• Task goal
Your output should be every line below, copied exactly.

####################

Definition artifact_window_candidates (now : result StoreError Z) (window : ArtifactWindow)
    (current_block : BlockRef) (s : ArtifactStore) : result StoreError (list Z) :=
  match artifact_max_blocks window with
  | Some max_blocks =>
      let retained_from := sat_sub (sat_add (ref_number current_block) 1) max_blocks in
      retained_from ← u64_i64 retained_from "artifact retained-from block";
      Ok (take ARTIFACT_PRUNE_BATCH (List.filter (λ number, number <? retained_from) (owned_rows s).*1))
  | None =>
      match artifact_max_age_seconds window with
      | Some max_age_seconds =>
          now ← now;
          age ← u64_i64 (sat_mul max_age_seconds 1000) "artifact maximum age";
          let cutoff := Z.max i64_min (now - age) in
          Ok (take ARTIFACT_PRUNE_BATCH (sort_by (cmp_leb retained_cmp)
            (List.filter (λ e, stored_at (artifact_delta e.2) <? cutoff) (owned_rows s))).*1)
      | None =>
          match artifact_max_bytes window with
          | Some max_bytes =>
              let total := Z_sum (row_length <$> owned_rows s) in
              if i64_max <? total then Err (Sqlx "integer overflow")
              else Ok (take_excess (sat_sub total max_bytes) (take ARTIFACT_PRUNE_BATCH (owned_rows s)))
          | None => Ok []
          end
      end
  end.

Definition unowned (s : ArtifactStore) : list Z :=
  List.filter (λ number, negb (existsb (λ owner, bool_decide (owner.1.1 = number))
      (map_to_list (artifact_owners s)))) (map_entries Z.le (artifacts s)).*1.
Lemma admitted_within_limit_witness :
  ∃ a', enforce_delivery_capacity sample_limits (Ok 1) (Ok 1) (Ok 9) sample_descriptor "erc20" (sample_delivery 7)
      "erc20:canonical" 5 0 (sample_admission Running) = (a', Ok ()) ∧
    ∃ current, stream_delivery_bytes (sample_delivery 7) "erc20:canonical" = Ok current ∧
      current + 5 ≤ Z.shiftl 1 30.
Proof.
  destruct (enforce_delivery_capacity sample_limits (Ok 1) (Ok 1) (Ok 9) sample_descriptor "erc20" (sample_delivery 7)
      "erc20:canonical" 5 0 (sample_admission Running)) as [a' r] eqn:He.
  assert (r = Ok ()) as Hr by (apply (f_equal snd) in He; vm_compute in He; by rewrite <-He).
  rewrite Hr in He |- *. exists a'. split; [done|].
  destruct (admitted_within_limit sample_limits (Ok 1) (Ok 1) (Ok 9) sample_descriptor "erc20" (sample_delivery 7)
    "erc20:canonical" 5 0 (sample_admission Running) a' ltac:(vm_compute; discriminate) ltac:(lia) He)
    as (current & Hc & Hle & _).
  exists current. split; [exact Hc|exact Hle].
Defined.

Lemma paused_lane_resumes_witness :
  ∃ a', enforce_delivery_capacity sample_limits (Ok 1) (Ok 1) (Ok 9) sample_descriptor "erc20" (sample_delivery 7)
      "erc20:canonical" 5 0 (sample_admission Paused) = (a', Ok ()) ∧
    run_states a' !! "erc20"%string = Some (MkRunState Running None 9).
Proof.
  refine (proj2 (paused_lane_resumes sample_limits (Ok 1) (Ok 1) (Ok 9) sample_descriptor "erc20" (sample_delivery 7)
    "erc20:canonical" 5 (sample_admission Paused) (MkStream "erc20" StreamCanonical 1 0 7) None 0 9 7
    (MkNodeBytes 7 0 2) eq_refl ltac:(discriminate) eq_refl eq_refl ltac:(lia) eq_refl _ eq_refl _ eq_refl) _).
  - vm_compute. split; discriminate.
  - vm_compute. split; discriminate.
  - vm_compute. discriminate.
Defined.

####################

• Answer space
Definition artifact_window_candidates (now : result StoreError Z) (window : ArtifactWindow)
    (current_block : BlockRef) (s : ArtifactStore) : result StoreError (list Z) :=
  match artifact_max_blocks window with
  | Some max_blocks =>
      let retained_from := sat_sub (sat_add (ref_number current_block) 1) max_blocks in
      retained_from ← u64_i64 retained_from "artifact retained-from block";
      Ok (take ARTIFACT_PRUNE_BATCH (List.filter (λ number, number <? retained_from) (owned_rows s).*1))
  | None =>
      match artifact_max_age_seconds window with
      | Some max_age_seconds =>
          now ← now;
          age ← u64_i64 (sat_mul max_age_seconds 1000) "artifact maximum age";
          let cutoff := Z.max i64_min (now - age) in
          Ok (take ARTIFACT_PRUNE_BATCH (sort_by (cmp_leb retained_cmp)
            (List.filter (λ e, stored_at (artifact_delta e.2) <? cutoff) (owned_rows s))).*1)
      | None =>
          match artifact_max_bytes window with
          | Some max_bytes =>
              let total := Z_sum (row_length <$> owned_rows s) in
              if i64_max <? total then Err (Sqlx "integer overflow")
              else Ok (take_excess (sat_sub total max_bytes) (take ARTIFACT_PRUNE_BATCH (owned_rows s)))
          | None => Ok []
          end
      end
  end.

Definition unowned (s : ArtifactStore) : list Z :=
  List.filter (λ number, negb (existsb (λ owner, bool_decide (owner.1.1 = number))
      (map_to_list (artifact_owners s)))) (map_entries Z.le (artifacts s)).*1.
Lemma admitted_within_limit_witness :
  ∃ a', enforce_delivery_capacity sample_limits (Ok 1) (Ok 1) (Ok 9) sample_descriptor "erc20" (sample_delivery 7)
      "erc20:canonical" 5 0 (sample_admission Running) = (a', Ok ()) ∧
    ∃ current, stream_delivery_bytes (sample_delivery 7) "erc20:canonical" = Ok current ∧
      current + 5 ≤ Z.shiftl 1 30.
Proof.
  destruct (enforce_delivery_capacity sample_limits (Ok 1) (Ok 1) (Ok 9) sample_descriptor "erc20" (sample_delivery 7)
      "erc20:canonical" 5 0 (sample_admission Running)) as [a' r] eqn:He.
  assert (r = Ok ()) as Hr by (apply (f_equal snd) in He; vm_compute in He; by rewrite <-He).
  rewrite Hr in He |- *. exists a'. split; [done|].
  destruct (admitted_within_limit sample_limits (Ok 1) (Ok 1) (Ok 9) sample_descriptor "erc20" (sample_delivery 7)
    "erc20:canonical" 5 0 (sample_admission Running) a' ltac:(vm_compute; discriminate) ltac:(lia) He)
    as (current & Hc & Hle & _).
  exists current. split; [exact Hc|exact Hle].
Defined.

Lemma paused_lane_resumes_witness :
  ∃ a', enforce_delivery_capacity sample_limits (Ok 1) (Ok 1) (Ok 9) sample_descriptor "erc20" (sample_delivery 7)
      "erc20:canonical" 5 0 (sample_admission Paused) = (a', Ok ()) ∧
    run_states a' !! "erc20"%string = Some (MkRunState Running None 9).
Proof.
  refine (proj2 (paused_lane_resumes sample_limits (Ok 1) (Ok 1) (Ok 9) sample_descriptor "erc20" (sample_delivery 7)
    "erc20:canonical" 5 (sample_admission Paused) (MkStream "erc20" StreamCanonical 1 0 7) None 0 9 7
    (MkNodeBytes 7 0 2) eq_refl ltac:(discriminate) eq_refl eq_refl ltac:(lia) eq_refl _ eq_refl _ eq_refl) _).
  - vm_compute. split; discriminate.
  - vm_compute. split; discriminate.
  - vm_compute. discriminate.
Defined.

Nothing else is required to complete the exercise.